For each line in the data below that has the word "planes", copy that line.

□ □ □

(* ===== verification/PassColorStores.v ===== *)
(** Rule C on colour: the store of a target whose next use clears it is
    discarded, and no texel the run defines at its end is lost.

    The map the rule carries back to front is a liveness analysis: a target it
    maps to a [Clear] is dead before the passes it was built from, so two
    memories that agree off the dead targets end in order. *)

From S2P Require Import Prelude PassCommands PassData PassRules PassMerge PassGpu PassFacts PassClearOnly.

Section ColorStores.
Context {T : Type} {views : Views} `{L : GpuLaws T views} (companion : Z -> Z) (planes : Z -> bool)
  (seen sampled : gset Z).
Hypothesis companion_inj : forall t u, companion t = companion u -> t = u.

  Abbreviation wf := (pass_wf (views := views) companion planes seen sampled).

Definition key (a : PassColorAttachment) : Z * Z := (texture a, subresource a).

Definition cleared_next (next : NextColorUse) (k : Z * Z) : bool :=
  match next !! k with Some l => color_clears l | None => false end.

(** The surfaces whose contents the passes [next] was built from never read. *)
Definition doomed (next : NextColorUse) (s : Surface) : Prop :=
  exists k, cleared_next next k = true /\ k.1 ∉ seen /\ s = surface (companion k.1) k.2 ColorPlane.

Lemma doomed_color next p i a :
  wf p -> color_slots p !! i = Some a -> is_bound a = true ->
  (doomed next (color_surface a) <-> cleared_next next (key a) = true /\ texture a ∉ seen).
Proof.
  intros W Hi Hb. apply list_elem_of_lookup_2 in Hi. pose proof (wf_companion _ _ _ _ _ W a Hi Hb) as Hc. split.
  - intros ([t sub] & Hn & Hs & Heq). rewrite Heq in Hc. cbn [s_texture fst snd] in *. apply companion_inj in Hc as ->.
    unfold color_surface in Heq. injection Heq as _ Hsub. unfold key. by rewrite Hsub.
  - intros [Hn Hs]. exists (key a). split; [done|]. split; [done|]. unfold key. cbn [fst snd]. by rewrite <- Hc.
Qed.

Lemma doomed_plane next s : doomed next s -> s_plane s = ColorPlane.
Proof. by intros (k & _ & _ & ->). Qed.

(** Attached keys are told apart by their surfaces. *)
Lemma key_slot p i j a b :
  wf p -> color_slots p !! i = Some a -> color_slots p !! j = Some b ->
  is_bound a = true -> is_bound b = true -> key a = key b -> i = j.
Proof.
  intros W Hi Hj Ha Hb [= Ht Hs].
  assert (color_surface a = color_surface b) as He.
  { pose proof (wf_companion _ _ _ _ _ W a (list_elem_of_lookup_2 _ _ _ Hi) Ha) as H1.
    pose proof (wf_companion _ _ _ _ _ W b (list_elem_of_lookup_2 _ _ _ Hj) Hb) as H2.
    unfold color_surface in *. cbn in H1, H2. by rewrite H1, H2, Ht, Hs. }
  assert (SlotColor i = SlotColor j) as [=]; [|done].
  apply (wf_distinct _ _ _ _ _ W _ _ (color_surface a)); cbn [attached].
  - rewrite Hi. cbn. by rewrite Ha.
  - rewrite Hj. cbn. by rewrite Hb, He.
Qed.

(** ** One pass *)

Lemma set_store_shape p i st : same_shape p (set_color_store_of p i st).
Proof.
  destruct i as [|i]; [reflexivity|]. unfold same_shape, erase. cbn. do 2 f_equal.
  apply list_eq. intros j. rewrite !list_lookup_fmap, list_lookup_alter.
  destruct (decide (i = j)) as [<-|]; [|done]. by destruct (extra_color p !! i).
Qed.

Lemma set_store_load p i st sl : load_action (T := T) (set_color_store_of p i st) sl = load_action p sl.
Proof.
  destruct i as [|i], sl as [[|j]| | |]; try reflexivity. cbn [load_action]. rewrite !color_slots_S.
  cbn [set_color_store_of with_colors extra_color]. rewrite list_lookup_alter.
  destruct (decide (i = j)) as [<-|]; [|done]. by destruct (extra_color p !! i).
Qed.

Lemma set_store_store p i st sl :
  store_action (set_color_store_of p i st) sl
  = if decide (sl = SlotColor i) then (if color_slots p !! i then st else DontCare) else store_action p sl.
Proof.
  destruct sl as [j| | |]; [|by destruct i..]. cbn [store_action].
  destruct (decide (SlotColor j = SlotColor i)) as [[= ->]|Hn].
  - destruct i as [|i]; [done|]. rewrite !color_slots_S. cbn [set_color_store_of with_colors extra_color].
    rewrite list_lookup_alter_eq. by destruct (extra_color p !! i).
  - assert (j <> i) by congruence. destruct i as [|i], j as [|j]; [done|done|done|].
    rewrite !color_slots_S. cbn [set_color_store_of with_colors extra_color].
    rewrite list_lookup_alter_ne; [done|congruence].
Qed.

(** The fold over the bound attachments of a pass, their keys apart. *)
Definition keys (l : list (nat * PassColorAttachment)) : list (Z * Z) := (λ sa, key sa.2) <$> l.

Lemma discard_fold l p next p' next' :
  NoDup (keys l) -> (forall i a, (i, a) ∈ l -> is_Some (color_slots p !! i)) ->
  foldl (discard_color_step seen) (p, next) l = (p', next') ->
  same_shape p p'
  /\ (forall sl, load_action (T := T) p' sl = load_action p sl)
  /\ (forall sl, store_action p' sl = store_action p sl
                 \/ store_action p' sl = DontCare
                    /\ exists i a, sl = SlotColor i /\ (i, a) ∈ l
                                  /\ cleared_next next (key a) = true /\ texture a ∉ seen)
  /\ (forall i a, (i, a) ∈ l -> next' !! key a = Some (load a))
  /\ (forall k, k ∉ keys l -> next' !! k = next !! k).
Proof.
  revert p next. induction l as [|[i a] l IH]; intros p next Hn Hl Hf.
  { injection Hf as <- <-. repeat split; auto. by intros ? ? ?%not_elem_of_nil. }
  cbn [foldl discard_color_step] in Hf. unfold keys in Hn. cbn [fmap list_fmap] in Hn.
  apply NoDup_cons in Hn as [Hni Hn]. cbn [snd] in Hni.
  set (q := if _ && _ then _ else p) in Hf.
  assert (same_shape p q) as Hpq by (unfold q; destruct (_ && _); [apply set_store_shape|done]).
  apply IH in Hf as (H1 & H2 & H3 & H4 & H5); [|done|].
  2:{ intros j b Hj. destruct (Hl j b) as [x Hx]; [by right|].
      unfold q. destruct (_ && _); [|eauto]. destruct i as [|i], j as [|j]; rewrite ?color_slots_S, ?color_slots_0 in *;
        [by eexists|by exists x|by eexists|]. cbn [set_color_store_of with_colors extra_color]. rewrite list_lookup_alter.
      destruct (decide (i = j)) as [->|]; rewrite Hx; by eexists. }
  split; [by etrans|]. split.
  { intros sl. rewrite H2. unfold q. destruct (_ && _); [apply set_store_load|done]. }
  split; [|split].
  - intros sl. destruct (H3 sl) as [->|(Hs & j & b & -> & Hj & Hc & Hb)].
    + unfold q. destruct (_ && negb _) eqn:E; [|by left]. rewrite set_store_store.
      destruct (decide (sl = SlotColor i)) as [->|]; [|by left]. right.
      apply andb_true_iff in E as [E1 E2]. apply negb_true_iff, bool_decide_eq_false in E2.
      split; [by destruct (color_slots p !! i)|]. exists i, a. repeat split; [by left|done..].
    + right. split; [done|]. exists j, b. repeat split; [by right| |done].
      unfold cleared_next in *. rewrite lookup_insert_ne in Hc; [done|].
      intros Heq. apply Hni. change (texture a, subresource a) with (key a) in Heq.
      rewrite Heq. apply list_elem_of_fmap. by exists (j, b).
  - intros j b [[= -> ->]|Hj]%elem_of_cons; [|by apply (H4 j)].
    rewrite H5 by done. apply lookup_insert_eq.
  - intros k [Hk1 Hk2]%not_elem_of_cons. rewrite H5 by done. by apply lookup_insert_ne.
Qed.
Lemma bound_attachments p i a :
  (i, a) ∈ bound_color_attachments p <-> color_slots p !! i = Some a /\ is_bound a = true.
Proof.
  unfold bound_color_attachments. rewrite list_elem_of_filter. cbn [snd].
  rewrite list_elem_of_lookup. split.
  - intros [Hb [j Hj]]. rewrite list_lookup_imap in Hj. destruct (color_slots p !! j) eqn:E; [|done].
    injection Hj as -> ->. done.
  - intros [Hi Hb]. split; [done|]. exists i. by rewrite list_lookup_imap, Hi.
Qed.

Lemma bound_keys_NoDup p : wf p -> NoDup (keys (bound_color_attachments p)).
Proof.
  intros W. apply NoDup_fmap_2_strong.
  - intros [i a] [j b] Hi Hj Hk. apply bound_attachments in Hi as [Hi Hba], Hj as [Hj Hbb].
    cbn in Hk. rewrite (key_slot p i j a b W Hi Hj Hba Hbb Hk) in Hi |- *. congruence.
  - apply NoDup_filter, (NoDup_fmap_1 fst). apply NoDup_alt. intros i j x Hi Hj.
    rewrite list_lookup_fmap, list_lookup_imap in Hi, Hj.
    destruct (color_slots p !! i), (color_slots p !! j); cbn in *; congruence.
Qed.

(** What the walk over one pass changes. *)
Lemma discard_pass p next p' next' :
  wf p -> foldl (discard_color_step seen) (p, next) (bound_color_attachments p) = (p', next') ->
  same_shape p p'
  /\ (forall sl, load_action (T := T) p' sl = load_action p sl)
  /\ (forall sl, store_action p' sl = store_action p sl
                 \/ store_action p' sl = DontCare
                    /\ exists s, attached p sl = Some s /\ doomed next s)
  /\ (forall i a, color_slots p !! i = Some a -> is_bound a = true -> cleared_next next' (key a) = color_clears (load a))
  /\ (forall s, doomed next' s -> doomed next s \/ is_Some (slot_of p s)).
Proof.
  intros W Hf. apply discard_fold in Hf as (H1 & H2 & H3 & H4 & H5);
    [|by apply bound_keys_NoDup|by intros i a [-> _]%bound_attachments].
  split; [done|]. split; [done|]. split; [|split].
  - intros sl. destruct (H3 sl) as [|(Hs & i & a & -> & Hi & Hc & Hn)]; [by left|right].
    apply bound_attachments in Hi as [Hi Hb]. split; [done|]. exists (color_surface a).
    split; [cbn [attached]; rewrite Hi; cbn; by rewrite Hb|]. by apply (doomed_color next p i a).
  - intros i a Hi Hb. unfold cleared_next. rewrite (H4 i a); [done|]. by apply bound_attachments.
  - intros s (k & Hc & Hn & ->).
    destruct (decide (k ∈ keys (bound_color_attachments p))) as [Hin|Hout].
    + right. apply list_elem_of_fmap in Hin as ([i a] & -> & Hi). apply bound_attachments in Hi as [Hi Hb].
      cbn [snd key fst] in *. exists (SlotColor i). apply slot_of_Some; [apply W|]. cbn [attached]. rewrite Hi. cbn.
      rewrite Hb. f_equal. pose proof (wf_companion _ _ _ _ _ W a (list_elem_of_lookup_2 _ _ _ Hi) Hb) as He.
      unfold key. cbn [fst snd]. by rewrite <- He.
    + left. exists k. split; [|done]. unfold cleared_next in *. by rewrite H5 in Hc.
Qed.

Lemma doomed_not_read next p :
  wf p -> @samples_none views (doomed next) (commands p) /\ @blits_none views (doomed next) (leading_blits p).
Proof.
  intros W.
  assert (forall s, doomed next s -> no_companion companion (s_texture s) -> s_texture s ∉ seen) as Hd.
  { intros s ([t sub] & _ & Hn & ->) Hno. cbn in *. by rewrite <- (Hno t eq_refl). }
  split; [eapply wf_samples_none|eapply wf_blits_none]; eauto.
Qed.

Lemma discard_pass_le p next p' next' m1 m2 :
  wf p -> foldl (discard_color_step seen) (p, next) (bound_color_attachments p) = (p', next') ->
  mem_le (doomed next') m1 m2 -> mem_le (doomed next) (run_pass views p m1) (run_pass views p' m2).
Proof.
  intros W Hf Hm. destruct (discard_pass p next p' next' W Hf) as (Hsh & Hl & Hs & Hn & Hd).
  destruct (doomed_not_read next' p W) as [Hsam Hbl].
  apply (run_pass_sim (doomed next') nowhere nowhere); [done..|apply carries_nowhere| |].
  - intros sl s _ Ha px v. rewrite Hl, <- (same_shape_blits p p') by done. unfold loaded.
    destruct (load_action p sl) eqn:El; try done.
    apply run_blits_le with (dead := doomed next'); [done|done|]. intros Hdead.
    destruct sl as [i| | |]; cbn in Ha.
    + destruct (color_slots p !! i) as [a|] eqn:Hi; [|done]. cbn in Ha.
      destruct (is_bound a) eqn:Hb; [|done]. injection Ha as <-.
      apply (doomed_color next' p i a) in Hdead as [Hc _]; [|done..]. rewrite (Hn i a Hi Hb) in Hc.
      cbn [load_action] in El. rewrite Hi in El. unfold color_action in El. by destruct (load a).
    + destruct (depth_texture p =? 0); [done|]. injection Ha as <-. by apply doomed_plane in Hdead.
    + destruct (_ || _); [done|]. injection Ha as <-. by apply doomed_plane in Hdead.
    + injection Ha as <-. by apply doomed_plane in Hdead.
  - intros s Hns. unfold closes. destruct (resolving views p s) as [sl|] eqn:Er.
    + split; [intros []|right]. apply resolving_color in Er as Hi. destruct Hi as [i ->].
      unfold resolving in Er. destruct (list_find _ _) as [[j a]|] eqn:E; [|done]. injection Er as ->.
      apply list_find_Some in E as (Hi & [Hb _] & _). apply (wf_area _ _ _ _ _ W i (color_surface a)).
      cbn [attached]. rewrite Hi. cbn. by rewrite Hb.
    + destruct (slot_of p s) as [sl|] eqn:Es.
      * apply slot_of_attached in Es. destruct (Hs sl) as [->|(_ & s' & Ha & Hdoom)].
        -- destruct (store_action p sl); [right|by left]. split; [done|]. split; [intros []|].
           destruct sl as [i| | |]; [left; by eapply (wf_area _ _ _ _ _ W)|right..];
             (split; [|unfold discards_load; by rewrite Hl]); intros Hdead; apply doomed_plane in Hdead.
           ++ cbn in Es. destruct (depth_texture p =? 0); [done|]. by injection Es as <-.
           ++ cbn in Es. destruct (_ || _); [done|]. by injection Es as <-.
           ++ cbn in Es. by injection Es as <-.
        -- rewrite Es in Ha. injection Ha as <-. done.
      * intros Hdead. apply Hd in Hdead as [|[sl Hsl]]; congruence.
Qed.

□ □ □

# SOLVED PROBLEM
Context {T : Type} {views : Views} `{L : GpuLaws T views} (companion : Z -> Z) (planes : Z -> bool)
  Abbreviation wf := (pass_wf (views := views) companion planes seen sampled).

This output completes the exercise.